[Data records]
▬▬▬

(* ===== verification/Sys.v ===== *)
(** * The requests of real time processes: sys.c.

    A request carries the number of a service and its arguments.  A service of the
    tables is called for the task of the process, in hard real time directly and in soft real
    time through the scheduler, with the buffers the table asks for copied in
    and out; the requests from 1000 on are served here. *)

From S2P Require Import Prelude Resume MbxRing Nam2num Kernel Registry Shm Sched Tasks Lxrt Sem Mbx Api Msg Named.
From stdpp Require Import list.
#[local] Open Scope Z_scope.

(** ** The encoding of requests and of the types of services *)

Definition GT_NR_SYSCALLS := Z.shiftl 1 11.
Definition MAX_FUN_EXT := 32.
Definition ENCODE_LXRT_REQ (dynx srq lsize : Z) : Z :=
  Z.lor (Z.lor (Z.lor (Z.shiftl dynx 24) (Z.shiftl srq 12)) GT_NR_SYSCALLS) lsize.
Definition SRQ (x : Z) : Z := Z.land (Z.shiftr x 12) 0xFFF.
Definition LXRT_NARG (x : Z) : Z := Z.land x (GT_NR_SYSCALLS - 1).
Definition INDX (x : Z) : Z := Z.land (Z.shiftr x 24) (MAX_FUN_EXT - 1).

(** Which argument is a buffer and which one its size, for two that are read and two that are
    written. *)
Definition field3 (v : Z) (at_ : Z) : Z := Z.shiftl (Z.land v 0x7) at_.
Definition UR1 (bf sz : Z) : Z := Z.lor (field3 bf 3) (field3 sz 6).
Definition UR2 (bf sz : Z) : Z := Z.lor (field3 bf 9) (field3 sz 12).
Definition UW1 (bf sz : Z) : Z := Z.lor (field3 bf 19) (field3 sz 22).
Definition UW2 (bf sz : Z) : Z := Z.lor (field3 bf 25) (field3 sz 28).
Definition NEED_TO_RW (x : Z) : bool := negb (Z.land x 0xFFFFFFFE =? 0).
Definition NEED_TO_W (x : Z) : bool := negb (Z.land x (Z.shiftl 0x3F 19) =? 0).
Definition NEED_TO_W2ND (x : Z) : bool := negb (Z.land x (Z.shiftl 0x3F 25) =? 0).
Definition NEED_TO_R (x : Z) : bool := negb (Z.land x (Z.shiftl 0x3F 3) =? 0).
Definition NEED_TO_R2ND (x : Z) : bool := negb (Z.land x (Z.shiftl 0x3F 9) =? 0).
Definition get3 (x at_ : Z) : Z := Z.land (Z.shiftr x at_) 0x7.
Definition USP_RBF1 (x : Z) : Z := get3 x 3.
Definition USP_RSZ1 (x : Z) : Z := get3 x 6.
Definition USP_RBF2 (x : Z) : Z := get3 x 9.
Definition USP_RSZ2 (x : Z) : Z := get3 x 12.
Definition USP_WBF1 (x : Z) : Z := get3 x 19.
Definition USP_WSZ1 (x : Z) : Z := get3 x 22.
Definition USP_WBF2 (x : Z) : Z := get3 x 25.
Definition USP_WSZ2 (x : Z) : Z := get3 x 28.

▬▬▬

§ **Task description**
What is needed is every line from the beginning of the data up to and including the line with "Definition NEED_TO_W (x", given again word for word.

§ **Task response**
(* ===== verification/Sys.v ===== *)
(** * The requests of real time processes: sys.c.

    A request carries the number of a service and its arguments.  A service of the
    tables is called for the task of the process, in hard real time directly and in soft real
    time through the scheduler, with the buffers the table asks for copied in
    and out; the requests from 1000 on are served here. *)

From S2P Require Import Prelude Resume MbxRing Nam2num Kernel Registry Shm Sched Tasks Lxrt Sem Mbx Api Msg Named.
From stdpp Require Import list.
#[local] Open Scope Z_scope.

(** ** The encoding of requests and of the types of services *)

Definition GT_NR_SYSCALLS := Z.shiftl 1 11.
Definition MAX_FUN_EXT := 32.
Definition ENCODE_LXRT_REQ (dynx srq lsize : Z) : Z :=
  Z.lor (Z.lor (Z.lor (Z.shiftl dynx 24) (Z.shiftl srq 12)) GT_NR_SYSCALLS) lsize.
Definition SRQ (x : Z) : Z := Z.land (Z.shiftr x 12) 0xFFF.
Definition LXRT_NARG (x : Z) : Z := Z.land x (GT_NR_SYSCALLS - 1).
Definition INDX (x : Z) : Z := Z.land (Z.shiftr x 24) (MAX_FUN_EXT - 1).

(** Which argument is a buffer and which one its size, for two that are read and two that are
    written. *)
Definition field3 (v : Z) (at_ : Z) : Z := Z.shiftl (Z.land v 0x7) at_.
Definition UR1 (bf sz : Z) : Z := Z.lor (field3 bf 3) (field3 sz 6).
Definition UR2 (bf sz : Z) : Z := Z.lor (field3 bf 9) (field3 sz 12).
Definition UW1 (bf sz : Z) : Z := Z.lor (field3 bf 19) (field3 sz 22).
Definition UW2 (bf sz : Z) : Z := Z.lor (field3 bf 25) (field3 sz 28).
Definition NEED_TO_RW (x : Z) : bool := negb (Z.land x 0xFFFFFFFE =? 0).
Definition NEED_TO_W (x : Z) : bool := negb (Z.land x (Z.shiftl 0x3F 19) =? 0).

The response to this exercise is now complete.